The McCanns were still patient with the media, through which they needed to get more people to recognize Madeleine and help find her. Every reporter still on watch hopes to eventually report a happy ending, but if the story doesn't come to fruition in the near future, there will never be another reporter camped out in front of the McCanns' house. And at that point, they'll just have to put in more effort to keep people from forgetting about it.
The media is not the savior
So the media is not the savior for the "long war" the McCanns are likely to face. Effective social service organizations, rapid information disclosure and early warning mechanisms for missing children, and long-term rational planning to mobilize the whole society are the real guarantee that more missing children will be reunited with their families.
Therefore, many countries attach great importance to the mobilization mechanism of missing children, such as the "Amber Alert" system in the United States and Canada: once the police confirm that a child has gone missing, a series of messages will be sent out, which will be disseminated rapidly through the radio, television, billboards, and even lottery outlets, to maximize the public's request for cooperation.
Various high-tech, low-cost methods are also being used to find missing children. The South Korean Police Agency, for one, has partnered with the country's SK Telecom to send information and photos of children who have been missing for long periods of time to cell phone users for help. In China, in March, volunteers also tried to print information about lost children on poker cards for free distribution to the public.
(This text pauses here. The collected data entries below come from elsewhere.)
(** C4 (amended): Permitted returns false, without panicking, on an invalid
    address whatever the whitelist holds; on a valid address and a whitelist
    whose entries are all non-nil it returns, and it returns true exactly
    when some entry contains the address. *)
Theorem C4_permitted (wl : BasicNet) (ip : IP) :
  (validIP ip = false -> Permitted wl ip = Ret false)
  /\ (validIP ip = true -> Forall nonNil (whitelist wl) ->
      exists b, Permitted wl ip = Ret b
                /\ (b = true <->
                    exists n, In (Some n) (whitelist wl)
                              /\ IPNet_Contains n ip = true)).
Proof.
  unfold Permitted. split.
  - intros ->. reflexivity.
  - intros -> Hnn. cbn [negb]. rewrite (scan_existsb ip Hnn).
    eexists. split; [reflexivity|]. rewrite existsb_exists. split.
    + intros ([n|] & Hin & Hc); [eauto|discriminate].
    + intros (n & Hin & Hc). exists (Some n). auto.
Qed.

Lemma findIndex_none (l : list (option IPNet)) (s : bytes) (i : Z) :
  Forall (fun e => entry_String e <> s) l -> findIndex l s i = (-1)%Z.
Proof.
  intros Hl. revert i. induction Hl as [|e l He _ IH]; intros i; [reflexivity|].
  cbn [findIndex]. apply bytes_eqb_neq in He. rewrite He. apply IH.
Qed.

Lemma findIndex_first (l1 l2 : list (option IPNet)) (e : option IPNet)
    (s : bytes) (i : Z) :
  Forall (fun x => entry_String x <> s) l1 -> entry_String e = s ->
  findIndex (l1 ++ e :: l2) s i = (i + Z.of_nat (length l1))%Z.
Proof.
  intros Hl He. revert i. induction Hl as [|x l Hx _ IH]; intros i.
  - cbn [app findIndex length]. rewrite He, bytes_eqb_refl. lia.
  - cbn [app findIndex length]. apply bytes_eqb_neq in Hx. rewrite Hx, IH. lia.
Qed.

(** A list with an element that satisfies [P] splits at the first one. *)
Lemma split_first (A : Type) (P : A -> Prop)
    (dec : forall a, {P a} + {~ P a}) (l : list A) :
  Exists P l ->
  exists l1 e l2, l = l1 ++ e :: l2 /\ P e /\ Forall (fun x => ~ P x) l1.
Proof.
  induction l as [|a l IH]; intros Hex; [inversion Hex|].
  destruct (dec a) as [Ha|Ha].
  - exists [], a, l. auto.
  - inversion Hex as [? ? Hp|? ? Hl]; subst; [contradiction|].
    destruct (IH Hl) as (l1 & e & l2 & -> & He & Hf).
    exists (a :: l1), e, l2. auto.
Qed.
Lemma IsUniqueMin_true id vc c :
  vec_clock vc !! id = Some c ->
  (IsUniqueMin id vc).1 = true <-> sole_holder (vec_clock vc) id (min_clock vc).
Proof.
  intros H. unfold IsUniqueMin, vec_clock_at, sole_holder. rewrite H.
  case_bool_decide as Hc; simpl.
  { split; [done|]. intros [? _]; congruence. }
  subst c. rewrite unique_min_loop_true by lia.
  assert (occurrences (min_clock vc) (map_to_list (vec_clock vc)).*2
          = 1 + occurrences (min_clock vc) (map_to_list (delete id (vec_clock vc))).*2) as ->.
  { unfold occurrences at 1.
    rewrite <- (map_to_list_delete (vec_clock vc) id (min_clock vc)) by done.
    rewrite fmap_cons. simpl. fold (occurrences (min_clock vc)
      (min_clock vc :: (map_to_list (delete id (vec_clock vc))).*2)).
    rewrite occurrences_cons. by rewrite bool_decide_true by done. }
  pose proof (occurrences_nonneg (min_clock vc)
                (map_to_list (delete id (vec_clock vc))).*2).
  transitivity (occurrences (min_clock vc) (map_to_list (delete id (vec_clock vc))).*2 = 0);
    [lia|].
  rewrite occurrences_zero. split.
  - intros H1; split; [done|]. intros id' Hid'.
    destruct (decide (id' = id)); [done|]. exfalso. apply (H1 (min_clock vc)); [|done].
    apply list_elem_of_fmap. exists (id', min_clock vc). split; [done|].
    apply elem_of_map_to_list. by rewrite lookup_delete_ne.
  - intros [_ H1] d ([id' d'] & -> & Hd)%list_elem_of_fmap. simpl in *.
    apply elem_of_map_to_list, lookup_delete_Some in Hd as [Hne Hd].
    intros ->. by apply Hne, eq_sym, H1.
Qed.

(** ** Correctness *)

Lemma is_min_tick_sole m id mn :
  is_min m mn -> sole_holder m id mn -> is_min (<[id := mn + 1]> m) (mn + 1).
Proof.
  intros [_ Hle] [Hid Hsole]. split.
  - exists id. apply lookup_insert_eq.
  - intros id' c' [[-> <-]|[Hne Hc']]%lookup_insert_Some; [lia|].
    pose proof (Hle _ _ Hc'). destruct (decide (c' = mn)) as [->|]; [|lia].
    by apply Hsole in Hc'; subst.
Qed.

Lemma is_min_tick_other m id c mn :
  is_min m mn -> m !! id = Some c -> ~ sole_holder m id mn ->
  is_min (<[id := c + 1]> m) mn.
Proof.
  intros [[j Hj] Hle] Hid Hns. split.
  - destruct (decide (j = id)) as [->|]; [|exists j; by rewrite lookup_insert_ne].
    rewrite Hid in Hj; injection Hj as ->.
    destruct (decide (map_Exists (fun k v => k <> id /\ v = mn) m)) as [(k&v&Hk&Hne&->)|Hno].
    + exists k. by rewrite lookup_insert_ne.
    + exfalso. apply Hns. split; [done|]. intros id' H'.
      destruct (decide (id' = id)); [done|]. exfalso. apply Hno. by exists id', mn.
  - intros id' c' [[-> <-]|[Hne Hc']]%lookup_insert_Some; [|by eapply Hle].
    pose proof (Hle _ _ Hid). lia.
Qed.

(** What one tick does, as long as the clock does not overflow. *)
Lemma Tick_cases id vc c :
  vc_ok vc -> vec_clock vc !! id = Some c -> in_i32 c -> in_i32 (c + 1) ->
  let m' := <[id := c + 1]> (vec_clock vc) in
  (sole_holder (vec_clock vc) id (min_clock vc) /\ c = min_clock vc /\
   Tick id vc = (c + 1, mkVectorClock m' (c + 1)) /\ is_min m' (c + 1)) \/
  (Tick id vc = (0, mkVectorClock m' (min_clock vc)) /\ is_min m' (min_clock vc)).
Proof.
  intros Hok Hid Hc Hc1. simpl. unfold Tick.
  pose proof (IsUniqueMin_state _ _ _ Hid) as Hst.
  pose proof (IsUniqueMin_true _ _ _ Hid) as Htr.
  destruct (IsUniqueMin id vc) as [b vc1]. simpl in *. subst vc1.
  unfold incr_clock, vec_clock_at. rewrite Hid, (i32_id (c + 1)) by done. destruct b.
  - left. destruct Htr as [Hs _]. specialize (Hs eq_refl).
    assert (c = min_clock vc) as -> by (destruct Hs; congruence).
    rewrite i32_id by done. split_and!; [done..|]. by apply is_min_tick_sole.
  - right. split; [done|]. apply is_min_tick_other; [done..|].
    intros Hs. by apply Htr in Hs.
Qed.

(** [Tick] on a registered id increments exactly that clock, keeps
    [min_clock] equal to the minimum of all clocks, and returns the new
    minimum exactly when the minimum moved (0 otherwise). *)
Lemma Tick_correct id vc c :
  vc_ok vc -> 0 <= min_clock vc ->
  vec_clock vc !! id = Some c -> in_i32 (c + 1) ->
  let '(r, vc') := Tick id vc in
  vec_clock vc' = <[id := c + 1]> (vec_clock vc) /\
  is_min (vec_clock vc') (min_clock vc') /\
  (min_clock vc' = min_clock vc \/ min_clock vc' = min_clock vc + 1) /\
  r = (if bool_decide (min_clock vc' = min_clock vc) then 0 else min_clock vc').
Proof.
  intros Hok H0 Hid Hb.
  assert (in_i32 c) by (pose proof (proj2 Hok _ _ Hid); int_lia).
  destruct (Tick_cases id vc c Hok Hid ltac:(done) Hb) as [(_ & -> & -> & Hm)|[-> Hm]]; simpl.
  - split_and!; [done|done|lia|]. rewrite bool_decide_false by lia. done.
  - split_and!; [done|done|lia|]. by rewrite bool_decide_true by lia.
Qed.
(* ===== verification/SortedRow.v ===== *)
(** * Rows sorted by value

    [petuum_ps_common/storage/sorted_vector_map_row.hpp]: a row of (column,
    value) entries kept in descending order of value in an array that grows
    and shrinks in blocks. *)
From S2P Require Import Prelude Bytes Num DenseRow SparseRow.
Open Scope Z_scope.

Section SORTED.
Context `{NumOk V}.
Implicit Types (l : list (Z * V)) (us : list (Z * V)).

(** [sv_entries] is the used part of the array: its length is
    [num_entries_]. *)
Record SortedVectorMapRow := mkSortedRow { sv_entries : list (Z * V); sv_capacity : Z }.

Definition K_BLOCK_SIZE_ : Z := 10.
Definition sv_num_entries (r : SortedVectorMapRow) : Z := Z.of_nat (length (sv_entries r)).

(** *** Private methods *)

Fixpoint find_index (column_id i : Z) l : Z :=
  match l with
  | [] => -1
  | e :: l' => if bool_decide (e.1 = column_id) then i else find_index column_id (i + 1) l'
  end.

Definition FindIndex (column_id : Z) (r : SortedVectorMapRow) : Z :=
  find_index column_id 0 (sv_entries r).

(** How far the loops of [OneSidedBubbleSort] get. *)
Fixpoint scan_while (test : V -> bool) l : nat :=
  match l with
  | [] => 0
  | e :: l' => if test e.2 then S (scan_while test l') else 0
  end.

(** The [memmove]s: entry [idx] goes [n] places forward or backward. *)
Definition move_forward (idx n : nat) l : list (Z * V) :=
  match l !! idx with
  | Some tmp => take idx l ++ take n (drop (S idx) l) ++ tmp :: drop (S idx + n) l
  | None => l
  end.
Definition move_backward (idx n : nat) l : list (Z * V) :=
  match l !! idx with
  | Some tmp => take (idx - n) l ++ tmp :: take n (drop (idx - n) l) ++ drop (S idx) l
  | None => l
  end.

Definition OneSidedBubbleSort (vector_idx : nat) (forward : bool) l : list (Z * V) :=
  match l !! vector_idx with
  | None => l
  | Some (_, val) =>
      if forward then
        let n := scan_while (fun w => bool_decide (v_lt val w)) (drop (S vector_idx) l) in
        if bool_decide (0 < n)%nat then move_forward vector_idx n l else l
      else
        let n := scan_while (fun w => bool_decide (v_lt w val)) (rev (take vector_idx l)) in
        if bool_decide (0 < n)%nat then move_backward vector_idx n l else l
  end.

(** The new capacity. *)
Definition ResetCapacity (new_capacity num_entries : Z) : outcome Z :=
  _ ← CHECK (bool_decide (num_entries <= new_capacity));
  let remainder := Z.rem new_capacity K_BLOCK_SIZE_ in
  Ret (if bool_decide (remainder <> 0) then i32 (new_capacity + (K_BLOCK_SIZE_ - remainder))
       else new_capacity).

Definition RemoveOneEntryAndCompact (vector_idx : nat) (r : SortedVectorMapRow)
    : outcome SortedVectorMapRow :=
  let entries := take vector_idx (sv_entries r) ++ drop (S vector_idx) (sv_entries r) in
  let num_entries := sv_num_entries r - 1 in
  if bool_decide (sv_capacity r - num_entries >= 2 * K_BLOCK_SIZE_) then
    capacity ← ResetCapacity num_entries num_entries;
    Ret (mkSortedRow entries capacity)
  else Ret (mkSortedRow entries (sv_capacity r)).

(** *** [AbstractRow] *)

(** [new Entry<V>[n]] throws for a negative [n]. *)
Definition SortedRow_Init (capacity : Z) : outcome SortedVectorMapRow :=
  if bool_decide (capacity < 0) then CheckFail else Ret (mkSortedRow [] capacity).
(** ** Writing

    [mems] is the message memory of every server; [bytes_by_server] gives the
    offset in it of the table's rows. *)
Definition server_write (server_id off : Z) (bs : list Z) (mems : gmap Z (list Z))
    : outcome (gmap Z (list Z)) :=
  mem ← deref (mems !! server_id);
  mem' ← mem_write off bs mem;
  Ret (<[server_id := mem']> mems).

(** The loop over the updates of a row: column ids go to [mem], updates to
    [mem_updates]. *)
Fixpoint write_updates (es : list (Z * V)) (mem_off mem_updates : Z) (mem : list Z)
    : outcome (list Z) :=
  match es with
  | [] => Ret mem
  | (column_id, update) :: es' =>
      mem1 ← store I32 mem_off column_id mem;
      mem2 ← mem_write mem_updates (v_bytes update) mem1;
      write_updates es' (mem_off + 4) (mem_updates + v_size) mem2
  end.

(** One row at offset [off] of its server's memory. *)
Definition write_row (off row_id : Z) (l : RowOpLog V) (mem : list Z) : outcome (list Z) :=
  mem1 ← store I32 off row_id mem;
  mem2 ← store I32 (off + 4) (RowOpLog_GetSize l) mem1;
  es ← RowOpLog_iterate l;
  write_updates es (off + 8) (off + 8 + 4 * RowOpLog_GetSize l) mem2.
Reviewing Madeleine's disappearance has given us more dimensions to ponder. For example, from the perspective of social assistance, will the explosive social effects of such a collective media act do exhaustive damage to more sustainable child assistance? These are the thoughts that little Madeleine brings to the world this May.
Now, all we still need to do is pray that Madeleine's smiling face will once again blossom in her parents' arms.